Considerable evidence suggests that breast cancer metastasis and recurrence occur due to emergence of cancer stem cells (CSCs). In our previous study, we designed a high-throughput siRNA screening platform that identifies inflammation genes involved in the regulation of cancer cell stemness. We reported that CCL16 protein decreases OCT4 expression and reduces the ALDH+ subpopulation. However, the mechanism by which CCL16 maintains stem cell-like properties remains unclear. Tissue microarrays were used to evaluate CCL16 expression.
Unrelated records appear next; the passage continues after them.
(** *** Modifying *)

(** X17.  With an authenticated session [modify_order] sends one request
    whose body holds the order id, the new price when one is given and
    is not zero, and the new quantity when one is given and is not zero
    (a zero is dropped without notice); it returns [True] exactly on a
    200 answer; and it never touches the order manager, so a tracked
    order keeps the price and quantity it was placed with. *)
Theorem modify_order_leaves_tracking (self : t) (auth : TradovateAuth.t)
    (h : list (string * string)) (id : Z) (new_price : option Q)
    (new_qty : option Z) (out : http unit) :
  TradovateAuth.get_auth_headers auth = Ok h ->
  let body := modify_order_body id new_price new_qty in
  modify_order self auth id new_price new_qty out
  = Ok (self,
        match out with
        | HttpResponse st _ => (st =? 200)%Z
        | HttpRaises => false
        end,
        [PostModifyOrder body]) /\
  body !! "orderId" = Some (JInt id) /\
  body !! "price" =
    match new_price with
    | Some p => if Qeq_bool p 0 then None else Some (JNum p)
    | None => None
    end /\
  body !! "orderQty" =
    match new_qty with
    | Some n => if (n =? 0)%Z then None else Some (JInt n)
    | None => None
    end /\
  (forall k, k <> "orderId"%string -> k <> "price"%string ->
             k <> "orderQty"%string -> body !! k = None).
Proof.
  intros Hh body. split.
  - unfold modify_order. rewrite Hh. cbn [bind].
    destruct out as [| st d]; [reflexivity |].
    now destruct (st =? 200)%Z.
  - subst body. unfold modify_order_body, truthy_Q, truthy_Z.
    destruct new_price as [p |], new_qty as [n |];
      try destruct (Qeq_bool p 0); try destruct (n =? 0)%Z; cbn [negb];
      repeat split; try (intros k H1 H2 H3); simplify_map_eq; reflexivity.
Qed.

Lemma modify_order_leaves_tracking_witness :
  let data := {| TradovateAuth.d_accessToken := Some "tok1"%string;
                 TradovateAuth.d_mdAccessToken := Some "md1"%string;
                 TradovateAuth.d_userId := Some 7%Z;
                 TradovateAuth.d_accountId := Some 42%Z |} in
  let auth := fst (fst (TradovateAuth.authenticate
                          (TradovateAuth.init "user" "pw" "sec" None "demo")
                          (mk_datetime 738000 0) (HttpResponse 200 (Some data)))) in
  modify_order init auth 9001 (Some 0) (Some 2%Z) (HttpResponse 200 None)
  = Ok (init, true, [PostModifyOrder (modify_order_body 9001 (Some 0) (Some 2%Z))])
  /\ modify_order_body 9001 (Some 0) (Some 2%Z) !! "price" = None.
Proof.
  intros data auth.
  destruct (modify_order_leaves_tracking init auth _ 9001 (Some 0) (Some 2%Z)
              (HttpResponse 200 None) eq_refl) as (H1 & _ & H3 & _).
  split; [exact H1 | exact H3].
Defined.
Cancer stemness assays were performed in CCL16 knockdown and overexpressing cells and in a xenograft model . Human phosphokinase array, immunofluorescence and chromatin immunoprecipitation assays were performed to explore the underlying mechanism. We report that CCL16 was overexpressed in breast tumors and significantly correlated with clinical progression. We found that silencing CCL16 in MDA-MB-231 and BT549 cells diminished CSC properties including ALDH+ subpopulation, side population, chemo-resistance, and sphere formation. Furthermore, mice bearing CCL16-silenced MDA-MB-231 xenografts had lower tumorigenic frequency and developed smaller tumors. Exploration of the underlying mechanism found that CCL16 selects CCR2 to activate p-AKT/GSK3β signaling and facilitate β-catenin nuclear translocation. Further, CCL16 binds to the OCT4 promoter and promotes OCT4 expression. In addition, shRNAs targeting CCR2 and XAV939 targeting β-catenin abolished CCL16-mediated cancer stemness. Upstream, IL10 mediates STAT3 activation, which binds to the CCL16 promoter and enhances its expression. The STAT3-targeted inhibitor Stattic suppressed CCL16 expression and restrained tumor progression . We identified a potential CSC regulator and suggest a novel mechanism for how CCL16 governs cancer cell stemness. We propose that CCL16 could be an effective target for breast cancer therapy.